** ACTIVITY **
Give the records again in full, exactly as they are.

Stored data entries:
Lemma lexed_eq e o rest ks :
  eq_term_ok o e = true → eq_lossless e = true → delimited rest = true → lexed rest ks →
  lexed (show_eq e (bool_decide (o = ONot)) ++ rest) (eq_lexemes e (bool_decide (o = ONot)) ++ ks).
Proof.
  intros [[Ho Hl]%andb_true_iff Hr]%andb_true_iff [[Hll _]%andb_true_iff Hlr]%andb_true_iff Hrest H.
  destruct e as [left op operand]. unfold show_eq, eq_lexemes. simpl in *.
  rewrite <- !(assoc_L (++)). cbn [app]. apply lexed_expr; [done..|]. apply lexed_space.
  set (neg := bool_decide (o = ONot)) in *.
  assert (∀ s k txt ks', (s, k) ∈ [("||", KOrOr); ("==", KEqEq); ("!=", KNeq); ("~=", KMatch)] → lexed txt ks' →
    lexed (chars_of s ++ ch " " :: txt) (punct k :: ks')) as Hop.
  { intros s k txt ks' Hin Htxt. apply lexed_wide; [done|]. by apply lexed_space. }
  destruct operand as [r|w].
  - apply andb_true_iff in Hr as [Hr Hneg].
    assert (lexed (show_expr r ++ rest) (expr_lexemes r ++ ks)) as Hright by (by apply lexed_expr).
    assert (op = EqMatch → neg = false) as Hm.
    { intros ->. apply negb_true_iff, bool_decide_eq_false in Hneg. apply bool_decide_eq_false. naive_solver. }
    destruct op; [destruct neg|rewrite Hm by done];
      [apply (Hop "!=" KNeq)|apply (Hop "==" KEqEq)|apply (Hop "~=" KMatch)]; set_solver.
  - assert (∀ w', lexed (quote :: escaped_string w' ++ quote :: rest) ((KStr, w') :: ks)) as Hstr
      by (intros; by apply lexed_string).
    destruct op, neg; cbn [app eq_kind eq_string]; rewrite <- ?(assoc_L (++)); cbn [app];
      [apply (Hop "!=" KNeq)|apply (Hop "==" KEqEq)|apply (Hop "~=" KMatch)|apply (Hop "~=" KMatch)];
      try set_solver.
    apply (Hstr (ch "!" :: w)).
Qed.

Lemma lexed_oper o neg cs ks :
  opens cs → lexed cs ks → lexed (show_oper o neg ++ cs) (oper_lexemes o neg ++ ks).
Proof.
  intros Hopen H. pose proof Hopen as (c & r & Hc & Hp & He).
  assert (∀ s, is_word (chars_of s) = true → name_ok true (ch "_") (chars_of s) = true →
    lexed (chars_of s ++ ch "|" :: cs) (word s :: punct KPipe :: ks)) as Hw.
  { intros s ? ?. apply lexed_words; [done..|]. by apply lexed_pipe_opens. }
  destruct o; cbn [show_oper oper_lexemes]; try done.
  - destruct neg; [done|]. apply lexed_bang; [|done]. rewrite Hc. naive_solver.
  - by apply lexed_punct.
  - by apply (Hw "and").
  - by apply (Hw "or").
  - by apply (Hw "not").
Qed.

Lemma lexed_access a cs ks :
  lexed cs ks → lexed (match a with Some a => show_access a ++ [ch " "] | None => [] end ++ cs) (access_lexemes a ++ ks).
Proof.
  intros H. destruct a as [a|]; [|done].
  assert (lexed (ch "[" :: chars_of (access_word a) ++ ch "]" :: ch " " :: cs) (access_lexemes (Some a) ++ ks)) as Hl.
  { apply lexed_punct; [done|]. apply lexed_words; [by destruct a..|done|].
    apply lexed_punct; [done|]. by apply lexed_space. }
  by destruct a.
Qed.

Lemma opens_eq e neg : operand_ok (eq_left e) = true → opens (show_eq e neg).
Proof. intros. unfold show_eq. by apply opens_app, opens_expr. Qed.

Lemma lexed_separated (P : Term → Prop) previous q rest ks :
  (∀ t rest ks, P t → delimited rest = true → lexed rest ks → lexed (show_term t ++ rest) (term_lexemes t ++ ks)) →
  Forall P q → delimited rest = true → lexed rest ks →
  (previous ≠ None → delimited (write_terms show_term previous q ++ rest) = true) ∧
  lexed (write_terms show_term previous q ++ rest) (terms_lexemes term_lexemes previous q ++ ks).
Proof.
  intros Hterm Hall Hrest H. revert previous. induction Hall as [|t q Ht _ IH]; intros previous; [done|].
  destruct (IH (Some (tm_oper t))) as [Hd Hl]. specialize (Hd ltac:(done)).
  cbn [write_terms terms_lexemes]. rewrite <- !(assoc_L (++)).
  pose proof (Hterm t _ _ Ht Hd Hl) as Hlt.
  destruct previous as [o|]; [|done]. split; [by destruct o|].
  assert (o = OOr ∨ o ≠ OOr) as [->|Ho] by (destruct (decide (o = OOr)); auto).
  - apply lexed_space. apply (lexed_wide "||" KOrOr); [by left|]. by apply lexed_space.
  - assert (match o with OOr => chars_of " || " | _ => chars_of ", " end = chars_of ", ") as -> by (by destruct o).
    assert (separator_lexeme o = punct KComma) as -> by (by destruct o).
    apply lexed_punct; [done|]. by apply lexed_space.
Qed.

Lemma lexed_term d t rest ks :
  term_ok d t = true → term_lossless t = true → delimited rest = true → lexed rest ks →
  lexed (show_term t ++ rest) (term_lexemes t ++ ks).
Proof.
  revert t rest ks. induction d as [d IH] using lt_wf_ind. intros [a o body] rest ks Hok Hl Hrest H.
  cbn [show_term term_lexemes]. rewrite <- !(assoc_L (++)). apply lexed_access.
  destruct body as [id|e|q].
  - assert (id_ok id = true) as Hid by (destruct d; by apply andb_true_iff in Hok as [? _]).
    apply lexed_oper; [by apply opens_app, opens_id|]. by apply lexed_id.
  - assert (eq_term_ok o e = true) as He by (by destruct d). simpl in Hl. rewrite andb_true_r.
    apply lexed_oper; [|by apply lexed_eq].
    apply opens_app, opens_eq. by apply andb_true_iff in He as [[_ ?]%andb_true_iff _].
  - destruct d as [|d]; simpl in Hok; [by rewrite andb_false_r in Hok|].
    apply andb_true_iff in Hok as [_ [Hq _]%andb_true_iff]. cbn [app]. rewrite <- !(assoc_L (++)).
    apply lexed_oper; [by eexists _, _|]. apply lexed_punct; [done|].
    eapply (lexed_separated (λ t, term_ok d t = true ∧ term_lossless t = true)); [| |done|by apply lexed_punct].
    + intros t rest' ks' [? ?]. apply (IH d); [lia|done..].
    + simpl in Hl. rewrite forallb_forall in Hq, Hl. apply Forall_forall. intros t Ht%list_elem_of_In. auto.
Qed.

Lemma lexed_query q :
  well_formed q = true → lossless q = true → lexed (write_terms show_term None q) (terms_lexemes term_lexemes None q).
Proof.
  intros [Hq _]%andb_true_iff Hl.
  destruct (lexed_separated (λ t, term_ok SCOPE_DEPTH_MAX t = true ∧ term_lossless t = true) None q [] [])
    as [_ Hlex]; [| |done|apply lexed_nil|by rewrite !app_nil_r in Hlex].
  - intros t rest ks [? ?]. by eapply lexed_term.
  - unfold lossless in Hl. rewrite forallb_forall in Hq, Hl. apply Forall_forall. intros t Ht%list_elem_of_In. auto.
Qed.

** RESULT **
Lemma lexed_eq e o rest ks :
  eq_term_ok o e = true → eq_lossless e = true → delimited rest = true → lexed rest ks →
  lexed (show_eq e (bool_decide (o = ONot)) ++ rest) (eq_lexemes e (bool_decide (o = ONot)) ++ ks).
Proof.
  intros [[Ho Hl]%andb_true_iff Hr]%andb_true_iff [[Hll _]%andb_true_iff Hlr]%andb_true_iff Hrest H.
  destruct e as [left op operand]. unfold show_eq, eq_lexemes. simpl in *.
  rewrite <- !(assoc_L (++)). cbn [app]. apply lexed_expr; [done..|]. apply lexed_space.
  set (neg := bool_decide (o = ONot)) in *.
  assert (∀ s k txt ks', (s, k) ∈ [("||", KOrOr); ("==", KEqEq); ("!=", KNeq); ("~=", KMatch)] → lexed txt ks' →
    lexed (chars_of s ++ ch " " :: txt) (punct k :: ks')) as Hop.
  { intros s k txt ks' Hin Htxt. apply lexed_wide; [done|]. by apply lexed_space. }
  destruct operand as [r|w].
  - apply andb_true_iff in Hr as [Hr Hneg].
    assert (lexed (show_expr r ++ rest) (expr_lexemes r ++ ks)) as Hright by (by apply lexed_expr).
    assert (op = EqMatch → neg = false) as Hm.
    { intros ->. apply negb_true_iff, bool_decide_eq_false in Hneg. apply bool_decide_eq_false. naive_solver. }
    destruct op; [destruct neg|rewrite Hm by done];
      [apply (Hop "!=" KNeq)|apply (Hop "==" KEqEq)|apply (Hop "~=" KMatch)]; set_solver.
  - assert (∀ w', lexed (quote :: escaped_string w' ++ quote :: rest) ((KStr, w') :: ks)) as Hstr
      by (intros; by apply lexed_string).
    destruct op, neg; cbn [app eq_kind eq_string]; rewrite <- ?(assoc_L (++)); cbn [app];
      [apply (Hop "!=" KNeq)|apply (Hop "==" KEqEq)|apply (Hop "~=" KMatch)|apply (Hop "~=" KMatch)];
      try set_solver.
    apply (Hstr (ch "!" :: w)).
Qed.

Lemma lexed_oper o neg cs ks :
  opens cs → lexed cs ks → lexed (show_oper o neg ++ cs) (oper_lexemes o neg ++ ks).
Proof.
  intros Hopen H. pose proof Hopen as (c & r & Hc & Hp & He).
  assert (∀ s, is_word (chars_of s) = true → name_ok true (ch "_") (chars_of s) = true →
    lexed (chars_of s ++ ch "|" :: cs) (word s :: punct KPipe :: ks)) as Hw.
  { intros s ? ?. apply lexed_words; [done..|]. by apply lexed_pipe_opens. }
  destruct o; cbn [show_oper oper_lexemes]; try done.
  - destruct neg; [done|]. apply lexed_bang; [|done]. rewrite Hc. naive_solver.
  - by apply lexed_punct.
  - by apply (Hw "and").
  - by apply (Hw "or").
  - by apply (Hw "not").
Qed.

Lemma lexed_access a cs ks :
  lexed cs ks → lexed (match a with Some a => show_access a ++ [ch " "] | None => [] end ++ cs) (access_lexemes a ++ ks).
Proof.
  intros H. destruct a as [a|]; [|done].
  assert (lexed (ch "[" :: chars_of (access_word a) ++ ch "]" :: ch " " :: cs) (access_lexemes (Some a) ++ ks)) as Hl.
  { apply lexed_punct; [done|]. apply lexed_words; [by destruct a..|done|].
    apply lexed_punct; [done|]. by apply lexed_space. }
  by destruct a.
Qed.

Lemma opens_eq e neg : operand_ok (eq_left e) = true → opens (show_eq e neg).
Proof. intros. unfold show_eq. by apply opens_app, opens_expr. Qed.

Lemma lexed_separated (P : Term → Prop) previous q rest ks :
  (∀ t rest ks, P t → delimited rest = true → lexed rest ks → lexed (show_term t ++ rest) (term_lexemes t ++ ks)) →
  Forall P q → delimited rest = true → lexed rest ks →
  (previous ≠ None → delimited (write_terms show_term previous q ++ rest) = true) ∧
  lexed (write_terms show_term previous q ++ rest) (terms_lexemes term_lexemes previous q ++ ks).
Proof.
  intros Hterm Hall Hrest H. revert previous. induction Hall as [|t q Ht _ IH]; intros previous; [done|].
  destruct (IH (Some (tm_oper t))) as [Hd Hl]. specialize (Hd ltac:(done)).
  cbn [write_terms terms_lexemes]. rewrite <- !(assoc_L (++)).
  pose proof (Hterm t _ _ Ht Hd Hl) as Hlt.
  destruct previous as [o|]; [|done]. split; [by destruct o|].
  assert (o = OOr ∨ o ≠ OOr) as [->|Ho] by (destruct (decide (o = OOr)); auto).
  - apply lexed_space. apply (lexed_wide "||" KOrOr); [by left|]. by apply lexed_space.
  - assert (match o with OOr => chars_of " || " | _ => chars_of ", " end = chars_of ", ") as -> by (by destruct o).
    assert (separator_lexeme o = punct KComma) as -> by (by destruct o).
    apply lexed_punct; [done|]. by apply lexed_space.
Qed.

Lemma lexed_term d t rest ks :
  term_ok d t = true → term_lossless t = true → delimited rest = true → lexed rest ks →
  lexed (show_term t ++ rest) (term_lexemes t ++ ks).
Proof.
  revert t rest ks. induction d as [d IH] using lt_wf_ind. intros [a o body] rest ks Hok Hl Hrest H.
  cbn [show_term term_lexemes]. rewrite <- !(assoc_L (++)). apply lexed_access.
  destruct body as [id|e|q].
  - assert (id_ok id = true) as Hid by (destruct d; by apply andb_true_iff in Hok as [? _]).
    apply lexed_oper; [by apply opens_app, opens_id|]. by apply lexed_id.
  - assert (eq_term_ok o e = true) as He by (by destruct d). simpl in Hl. rewrite andb_true_r.
    apply lexed_oper; [|by apply lexed_eq].
    apply opens_app, opens_eq. by apply andb_true_iff in He as [[_ ?]%andb_true_iff _].
  - destruct d as [|d]; simpl in Hok; [by rewrite andb_false_r in Hok|].
    apply andb_true_iff in Hok as [_ [Hq _]%andb_true_iff]. cbn [app]. rewrite <- !(assoc_L (++)).
    apply lexed_oper; [by eexists _, _|]. apply lexed_punct; [done|].
    eapply (lexed_separated (λ t, term_ok d t = true ∧ term_lossless t = true)); [| |done|by apply lexed_punct].
    + intros t rest' ks' [? ?]. apply (IH d); [lia|done..].
    + simpl in Hl. rewrite forallb_forall in Hq, Hl. apply Forall_forall. intros t Ht%list_elem_of_In. auto.
Qed.

Lemma lexed_query q :
  well_formed q = true → lossless q = true → lexed (write_terms show_term None q) (terms_lexemes term_lexemes None q).
Proof.
  intros [Hq _]%andb_true_iff Hl.
  destruct (lexed_separated (λ t, term_ok SCOPE_DEPTH_MAX t = true ∧ term_lossless t = true) None q [] [])
    as [_ Hlex]; [| |done|apply lexed_nil|by rewrite !app_nil_r in Hlex].
  - intros t rest ks [? ?]. by eapply lexed_term.
  - unfold lossless in Hl. rewrite forallb_forall in Hq, Hl. apply Forall_forall. intros t Ht%list_elem_of_In. auto.
Qed.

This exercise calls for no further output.